Pictures of long version:

http://www.myyuppypuppy.com/files/longversionhavanesetrim.pdf

I love the long version. If I were ever going to trim Kodi, this is what I'd want. (except for the shaved feet! )


----------



## atsilvers27 (Jul 5, 2011)

These cuts are both clippered cuts. It's quite interesting, I've never seen anything like it. She has actually cut the body loosely based on a typical sporting dog pattern, like a cocker spaniel, except the back has not been shaved. The back is the longest guard comb, and then it is skimmed and blended into the skirt. the bottom of the skirt on the 2nd dog has been scissored up, the legs hand scissored.



krandall said:


> Hi Tammy, these are the most explicit directions I've seen for trimming a pet Hav, and they come form the Yuppy Puppy web site:
> 
> http://www.myyuppypuppy.com/files/havanesetrim.pdf
> 
> ...


----------



## TilliesMom (Sep 30, 2010)

awesome! thank so much Karen!
I'll look into it all later, when I have some time!

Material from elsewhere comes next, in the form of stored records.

(** X14: on a non-empty container [peek_front()] is [at(0)] and
    [peek_back()] is [at(size - 1)]. *)
Theorem peek_is_at {T} (v : Vec T) :
  0 < size v ->
  peek_front v = at_ 0 v /\ peek_back v = at_ (size v - 1) v.
Proof.
  intros Hpos.
  destruct (peek_front_nonempty v Hpos) as (x & Hx & Hf).
  destruct (peek_back_nonempty v Hpos) as (y & Hy & Hb).
  rewrite Hf, Hb. split; symmetry; apply at_lookup.
  - rewrite <- head_lookup. exact Hx.
  - rewrite last_lookup in Hy. rewrite size_elements.
    replace (N.to_nat (N.of_nat (length (elements v)) - 1))
      with (Nat.pred (length (elements v))) by lia.
    exact Hy.
Qed.

Lemma peek_is_at_witness :
  peek_front (Vec_list [7; 8; 9]%Z) = at_ 0 (Vec_list [7; 8; 9]%Z)
  /\ peek_back (Vec_list [7; 8; 9]%Z)
     = at_ (size (Vec_list [7; 8; 9]%Z) - 1) (Vec_list [7; 8; 9]%Z).
Proof.
  apply (peek_is_at (Vec_list [7; 8; 9]%Z)). vm_compute. reflexivity.
Defined.

(** X15: [insert(at, x)] at a position up to the end puts [x] there and
    returns that position: the size grows by one, [at(at)] is [x], the
    elements before keep their index and those from [at] on move up by
    one. *)
Theorem insert_contract {T} (pos : Size) (x : T) (v : Vec T) :
  pos <= size v ->
  exists v',
    insert pos x v = Ok (pos, v')
    /\ size v' = size v + 1
    /\ at_ pos v' = Ok (x, v')
    /\ (forall i, i < pos ->
          elements v' !! N.to_nat i = elements v !! N.to_nat i)
    /\ (forall i, pos <= i ->
          elements v' !! N.to_nat (i + 1) = elements v !! N.to_nat i).
Proof.
  intros Hp. unfold insert, std_vector.insert.
  rewrite insert_run_ok by exact Hp.
  eexists. split; [reflexivity|].
  set (v' := mkVec _).
  assert (Hlen : (N.to_nat pos <= length (elements v))%nat)
    by (rewrite size_elements in Hp; lia).
  assert (He : elements v'
               = take (N.to_nat pos) (elements v)
                 ++ x :: drop (N.to_nat pos) (elements v)) by reflexivity.
  assert (Htake : length (take (N.to_nat pos) (elements v)) = N.to_nat pos)
    by (apply length_take_le; exact Hlen).
  split; [|split; [|split]].
  - rewrite !size_elements, He, length_app, Htake. simpl.
    rewrite length_drop. lia.
  - apply at_lookup. rewrite He. apply list_lookup_middle.
    symmetry. exact Htake.
  - intros i Hi. rewrite He, lookup_app_l by lia.
    apply lookup_take_lt. lia.
  - intros i Hi. rewrite He, lookup_app_r by lia.
    rewrite Htake.
    replace (N.to_nat (i + 1) - N.to_nat pos)%nat
      with (S (N.to_nat i - N.to_nat pos)) by lia.
    simpl. rewrite lookup_drop. f_equal. lia.
Qed.

Lemma insert_contract_witness :
  exists v',
    insert 1 4%Z (Vec_list [7; 8; 9]%Z) = Ok (1, v')
    /\ size v' = size (Vec_list [7; 8; 9]%Z) + 1
    /\ at_ 1 v' = Ok (4%Z, v')
    /\ (forall i, i < 1 ->
          elements v' !! N.to_nat i
          = elements (Vec_list [7; 8; 9]%Z) !! N.to_nat i)
    /\ (forall i, 1 <= i ->
          elements v' !! N.to_nat (i + 1)
          = elements (Vec_list [7; 8; 9]%Z) !! N.to_nat i).
Proof.
  apply (insert_contract 1 4%Z (Vec_list [7; 8; 9]%Z)).
  vm_compute. discriminate.
Defined.

(** X16: [remove(at)] at a position that holds an element takes it out
    and returns that position: the size drops by one, the elements before
    keep their index and those after move down by one. *)
Theorem remove_contract {T} (pos : Size) (v : Vec T) :
  pos < size v ->
  exists v',
    remove pos v = Ok (pos, v')
    /\ size v' = size v - 1
    /\ (forall i, i < pos ->
          elements v' !! N.to_nat i = elements v !! N.to_nat i)
    /\ (forall i, pos <= i ->
          elements v' !! N.to_nat i = elements v !! N.to_nat (i + 1)).
Proof.
  intros Hp. rewrite remove_run by exact Hp.
  eexists. split; [reflexivity|].
  set (v' := mkVec _).
  assert (He : elements v' = delete (N.to_nat pos) (elements v))
    by reflexivity.
  assert (Hlen : (N.to_nat pos < length (elements v))%nat)
    by (rewrite size_elements in Hp; lia).
  split; [|split].
  - rewrite !size_elements, He, length_delete.
    + lia.
    + apply lookup_lt_is_Some_2. exact Hlen.
  - intros i Hi. rewrite He. apply list_lookup_delete_lt. lia.
  - intros i Hi. rewrite He, list_lookup_delete_ge by lia.
    f_equal. lia.
Qed.

Lemma remove_contract_witness :
  exists v',
    remove 0 (Vec_list [7; 8; 9]%Z) = Ok (0, v')
    /\ size v' = size (Vec_list [7; 8; 9]%Z) - 1
    /\ (forall i, i < 0 ->
          elements v' !! N.to_nat i
          = elements (Vec_list [7; 8; 9]%Z) !! N.to_nat i)
    /\ (forall i, 0 <= i ->
          elements v' !! N.to_nat i
          = elements (Vec_list [7; 8; 9]%Z) !! N.to_nat (i + 1)).
Proof.
  apply (remove_contract 0 (Vec_list [7; 8; 9]%Z)).
  vm_compute. reflexivity.
Defined.
(** * geoh5py / geoh5io: property groups, curve cells, entity copy and the
      concatenated (drillhole) storage.

    The development has four parts:

    - [PropertyGroupModel]: the [PropertyGroup] class of
      [geoh5io/groups/property_group.py], with Python's attribute
      dictionary and [setattr] dispatch written out;
    - [CurveModel]: the [cells] setter of [geoh5py/objects/curve.py] over a
      small model of numpy arrays (dtype, shape, flat integer data), and
      [CurveGeom]: the getters of [cells] and [parts], the setter of
      [parts] and [remove_cells];
    - [CopyModel]: [NoTypeObject.copy] of [geoh5py/objects/notype_object.py];
    - [Concat]: the concatenated store, its index tables and the depth and
      interval mergers, whose implementation ([geoh5py.shared.concatenation])
      is outside the sources at hand and is modelled from the specification
      and from the calls of [tests/drillhole_v4_0_test.py]. *)

From Stdlib Require Import ZArith QArith Qabs List String Ascii Bool Lia Lqa Sorted.
From stdpp Require Import gmap strings list fin_maps.
(* ====================================================================== *)
(* MuyGPyS: local-kriging Gaussian-process regression.                    *)
(*                                                                        *)
(* A shallow embedding of                                                 *)
(*   MuyGPyS/gp/muygps.py               (class MuyGPS)                    *)
(*   MuyGPyS/gp/multivariate_muygps.py  (class MultivariateMuyGPS)        *)
(*   MuyGPyS/_test/gp.py                (class BenchmarkGP)               *)
(*                                                                        *)
(* Arrays of floats are modelled as matrices over a field: the theorems   *)
(* are about the exact linear algebra the code asks numpy to perform, not *)
(* about rounding.  Shapes are carried by the types, as the docstrings    *)
(* give them; Python exceptions are an explicit error result.             *)
(* ====================================================================== *)

From Stdlib Require Import Reals Lra.
From HB Require Import structures.
From mathcomp Require Import boot order algebra.
From Stdlib Require Import String.

Set Implicit Arguments.
Unset Strict Implicit.
Unset Printing Implicit Defensive.

Import GRing.Theory Num.Theory Order.POrderTheory.
Local Open Scope ring_scope.

(* ---------------------------------------------------------------------- *)
(* Python exceptions and the result of a call                             *)
(* ---------------------------------------------------------------------- *)

Variant exn : Type :=
  | TypeError
  | NotImplementedError
  | LinAlgError
  | IndexError
  | ValueError
  | ZeroDivisionError.

Variant result (A : Type) : Type :=
  | Ok of A
  | Raise of exn.

Arguments Ok {A} _.
Arguments Raise {A} _.

Definition bind (A B : Type) (c : result A) (k : A -> result B) : result B :=
  match c with
  | Ok a => k a
  | Raise e => Raise e
  end.

Notation "x <- c ;; k" := (bind c (fun x => k))
  (at level 100, c at next level, right associativity).

(* A list comprehension / a loop that collects: the first exception stops
   the traversal and is the outcome of the whole expression. *)
Fixpoint mapM (A B : Type) (f : A -> result B) (s : seq A) : result (seq B) :=
  match s with
  | [::] => Ok [::]
  | a :: s' => y <- f a ;; ys <- mapM f s' ;; Ok (y :: ys)
  end.

(* ---------------------------------------------------------------------- *)
(* numpy primitives                                                       *)
(* ---------------------------------------------------------------------- *)

Section Numpy.

Variable F : fieldType.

Thanks for all the advice and guidance everyone!!


----------



## krandall (Jun 11, 2009)

atsilvers27 said:


> These cuts are both clippered cuts. It's quite interesting, I've never seen anything like it. She has actually cut the body loosely based on a typical sporting dog pattern, like a cocker spaniel, except the back has not been shaved. The back is the longest guard comb, and then it is skimmed and blended into the skirt. the bottom of the skirt on the 2nd dog has been scissored up, the legs hand scissored.

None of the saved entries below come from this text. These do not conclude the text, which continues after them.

(** The draw of [draws] used for [chainName]. *)
Definition drawFor (draws : TickDraws) (chainName : ChainKey) : ChainDraw :=
  match chainName with
  | Ethereum => drawEthereum draws
  | Polygon => drawPolygon draws
  | Arbitrum => drawArbitrum draws
  end.

(** ** The gas widget ([GasWidget.tsx]) *)

Definition standardGasLimit : Q := 21000.

(** [gasCostETH] and [gasCostUSD] of the widget: the cost of a standard
    transfer at the record's [gasPrice]. *)
Definition widgetCost (chainData : ChainData.t) (ethUsdPrice : Q) : Q * Q :=
  let gasCostETH :=
    ((ChainData.gasPrice chainData * standardGasLimit) / 1e9)%Q in
  let gasCostUSD := (gasCostETH * ethUsdPrice)%Q in
  (gasCostETH, gasCostUSD).


(** [a < b] on numbers. *)
Definition Qltb (a b : Q) : bool := negb (Qle_bool b a).



(** ** The dashboard ([Dashboard.tsx]) *)




(** ** Comparing the chains ([SimulationPanel.tsx]) *)

(** The object built by [getTransactionCosts]. *)
Record Costs : Type := mkCosts {
  costsEthereum : Cost.t;
  costsPolygon : Cost.t;
  costsArbitrum : Cost.t
}.


(** [Object.entries(costs)], in the order of the keys. *)
Definition costEntries (costs : Costs) : list (ChainKey * Cost.t) :=
  [ (Ethereum, costsEthereum costs);
    (Polygon, costsPolygon costs);
    (Arbitrum, costsArbitrum costs) ].

(** [costs[chain]] *)
Definition costOf (costs : Costs) (chain : ChainKey) : Cost.t :=
  match chain with
  | Ethereum => costsEthereum costs
  | Polygon => costsPolygon costs
  | Arbitrum => costsArbitrum costs
  end.

Definition getCheapestChain (costs : Costs) : ChainKey * Cost.t :=
  fold_left
    (fun cheapest entry =>
       if Qltb (Cost.gasCostUSD (snd entry)) (Cost.gasCostUSD (snd cheapest))
       then entry
       else cheapest)
    (costEntries costs)
    (Ethereum, costsEthereum costs).

(** The position of a chain among the keys of [costs]. *)
Definition chainIndex (chain : ChainKey) : nat :=
  match chain with Ethereum => 0 | Polygon => 1 | Arbitrum => 2 end.

(** ** The amount field ([SimulationPanel.tsx]) *)

(** [\d]: an ASCII decimal digit, with its value. *)
Definition decimalDigit (c : ascii) : option Z := digitValue 10 c.

(** The decimal digits at the start of [s], and what follows them. *)
Fixpoint takeDigits (s : string) : list Z * string :=
  match s with
  | String c rest =>
      match decimalDigit c with
      | Some d => let (ds, tail) := takeDigits rest in (d :: ds, tail)
      | None => ([], s)
      end
  | EmptyString => ([], s)
  end.

(** [/^\d*\.?\d*$/.test(value)]: digits, then at most one dot, then
    digits, and nothing else. *)
Definition amountPattern (value : string) : bool :=
  match snd (takeDigits value) with
  | EmptyString => true
  | String "." rest =>
      match snd (takeDigits rest) with
      | EmptyString => true
      | String _ _ => false
      end
  | String _ _ => false
  end.

Definition handleAmountChange (value : string) (s : GasState.t)
    : GasState.t :=
  if (value =? "")%string || amountPattern value
  then setSimulation (SimulationData.mkPartial (Some value) None None) s
  else s.

(** A number as [parseFloat] returns it. *)
Inductive JsNumber : Type :=
| NaN
| Finite (q : Q)
| Infinite (negative : bool).

(** The number written by a list of decimal digits. *)
Definition digitsValue (ds : list Z) : Z :=
  fold_left (fun acc d => acc * 10 + d) ds 0.

(** The value of [ExponentPart] at the start of [s], 0 when there is
    none: [e] or [E], an optional sign, at least one digit. *)
Definition exponentOf (s : string) : Z :=
  match s with
  | String c rest =>
      if (Ascii.eqb c "e" || Ascii.eqb c "E")%bool then
        let (sign, afterSign) :=
          match rest with
          | String "+" r => (1, r)
          | String "-" r => (-1, r)
          | _ => (1, rest)
          end in
        match fst (takeDigits afterSign) with
        | [] => 0
        | (_ :: _) as ds => sign * digitsValue ds
        end
      else 0
  | EmptyString => 0
  end.

(** The number with integer digits [whole], fraction digits [fraction]
    and decimal exponent [exponent]. *)
Definition decimalValue (whole fraction : list Z) (exponent : Z) : Q :=
  (inject_Z (digitsValue (whole ++ fraction))
   * 10 ^ (exponent - Z.of_nat (List.length fraction)))%Q.

(** The longest prefix of [s] that is a [StrUnsignedDecimalLiteral]. *)
Definition unsignedDecimal (s : string) : JsNumber :=
  if String.prefix "Infinity" s then Infinite false
  else
    let (whole, afterWhole) := takeDigits s in
    match afterWhole with
    | String "." afterDot =>
        let (fraction, afterFraction) := takeDigits afterDot in
        match whole, fraction with
        | [], [] => NaN
        | _, _ =>
            Finite (decimalValue whole fraction (exponentOf afterFraction))
        end
    | _ =>
        match whole with
        | [] => NaN
        | _ :: _ => Finite (decimalValue whole [] (exponentOf afterWhole))
        end
    end.

Definition negate (n : JsNumber) : JsNumber :=
  match n with
  | NaN => NaN
  | Finite q => Finite (- q)
  | Infinite negative => Infinite (negb negative)
  end.

(** [parseFloat(s)].  The value is exact: rounding to a double, and the
    overflow of a long digit string to [Infinity], are not modelled. *)
Definition parseFloat (s : string) : JsNumber :=
  match trimStart s with
  | String "-" rest => negate (unsignedDecimal rest)
  | String "+" rest => unsignedDecimal rest
  | trimmed => unsignedDecimal trimmed
  end.

(** [n || 0]: the right operand replaces [NaN] and 0. *)
Definition orZero (n : JsNumber) : JsNumber :=
  match n with
  | NaN => Finite 0
  | other => other
  end.

(** [parseFloat(simulation.amount) || 0] *)
Definition simulationAmount (s : GasState.t) : JsNumber :=
  orZero (parseFloat (SimulationData.amount (GasState.simulation s))).

(** What the user does in the panel. *)
Inductive PanelEvent : Type :=
| AmountInput (value : string)
| GasLimitInput (value : string)
| ChainSelect (chain : string)
| ModeClick (m : Mode).

Definition panelStep (ev : PanelEvent) (s : GasState.t) : GasState.t :=
  match ev with
  | AmountInput value => handleAmountChange value s
  | GasLimitInput value => handleGasLimitChange value s
  | ChainSelect chain =>
      setSimulation (SimulationData.mkPartial None None (Some chain)) s
  | ModeClick m => setMode m s
  end.

(** The state after the panel events of [evs], oldest first. *)
Definition panelRun (evs : list PanelEvent) (s : GasState.t) : GasState.t :=
  fold_left (fun s ev => panelStep ev s) evs s.

(** The string [s] is made of decimal digits only, [ds] in order. *)
Definition digitString (ds : list Z) (s : string) : Prop :=
  takeDigits s = (ds, EmptyString).

(** ** The candlestick chart ([ChartWidget.tsx]) *)

Module Candle.
Record t : Type := mk {
  time : Q;
  open : Q;
  high : Q;
  low : Q;
  close : Q
}.
End Candle.

Module LinePoint.
Record t : Type := mk {
  time : Q;
  value : Q
}.
End LinePoint.

(** [chartData.slice(i, i + 4)] *)
Definition sliceFour {A : Type} (i : nat) (l : list A) : list A :=
  firstn 4 (skipn i l).

(** [Math.max(...values)] and [Math.min(...values)] of a list with first
    element [first]. *)
Definition maxOf (first : Q) (others : list Q) : Q :=
  fold_left Qmax others first.

Definition minOf (first : Q) (others : list Q) : Q :=
  fold_left Qmin others first.

(** The candle and the USD point pushed for one group of points, whose
    first point is [first]. *)
Definition candleOf (ethUsdPrice : Q) (first : GasPoint.t)
    (others : list GasPoint.t) : Candle.t * LinePoint.t :=
  let open := GasPoint.totalFee first in
  let close := GasPoint.totalFee (last others first) in
  let high := maxOf (GasPoint.totalFee first) (map GasPoint.totalFee others) in
  let low := minOf (GasPoint.totalFee first) (map GasPoint.totalFee others) in
  let time := (inject_Z (GasPoint.timestamp first) / 1000)%Q in
  let usdValue := (close * 21000 / 1e9 * ethUsdPrice)%Q in
  (Candle.mk time open high low close, LinePoint.mk time usdValue).

(** The loop [for (let i = 0; i < chartData.length - 4; i += 4)] entered
    at [i] with the candles and USD points pushed so far; [fuel] bounds
    the number of iterations. *)
Fixpoint candleLoop (fuel : nat) (chartData : list GasPoint.t)
    (ethUsdPrice : Q) (i : nat)
    (candlestickData : list Candle.t) (lineData : list LinePoint.t)
    : option (list Candle.t * list LinePoint.t) :=
  match fuel with
  | O => None
  | S fuel' =>
      if Z.of_nat i <? Z.of_nat (List.length chartData) - 4 then
        match sliceFour i chartData with
        | [] =>
            candleLoop fuel' chartData ethUsdPrice (i + 4)
              candlestickData lineData
        | first :: others =>
            let (candle, point) := candleOf ethUsdPrice first others in
            candleLoop fuel' chartData ethUsdPrice (i + 4)
              (candlestickData ++ [candle]) (lineData ++ [point])
        end
      else Some (candlestickData, lineData)
  end.

(** What the chart effect passes to [setData] once the chart exists,
    [None] when it returns before ([chartData] is empty).  The loop runs
    at most once per point. *)
Definition chartSeries (chartData : list GasPoint.t) (ethUsdPrice : Q)
    : option (list Candle.t * list LinePoint.t) :=
  if (List.length chartData =? 0)%nat then None
  else
    candleLoop (S (List.length chartData)) chartData ethUsdPrice 0 [] [].

(** Groups of four consecutive points that are followed by at least one
    more point. *)
Fixpoint groupsOfFour (l : list GasPoint.t)
    : list (GasPoint.t * list GasPoint.t) :=
  match l with
  | a :: ((b :: c :: d :: ((_ :: _) as rest))) =>
      (a, [b; c; d]) :: groupsOfFour rest
  | _ => []
  end.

Yes, I know they were clippered cuts. But I love how the longer cut really still gives a very "Havanese" outline to the dog.


----------



## atsilvers27 (Jul 5, 2011)

It's kind of grown on me. I'd like to try it on my dog if I give her a cut. Sometimes the non-traditional trims I see on Havanese make me shudder, but that longer cut looks quite nice. Thanks for sharing.


----------



## krandall (Jun 11, 2009)

atsilvers27 said:


> It's kind of grown on me. I'd like to try it on my dog if I give her a cut. Sometimes the non-traditional trims I see on Havanese make me shudder, but that longer cut looks quite nice. Thanks for sharing.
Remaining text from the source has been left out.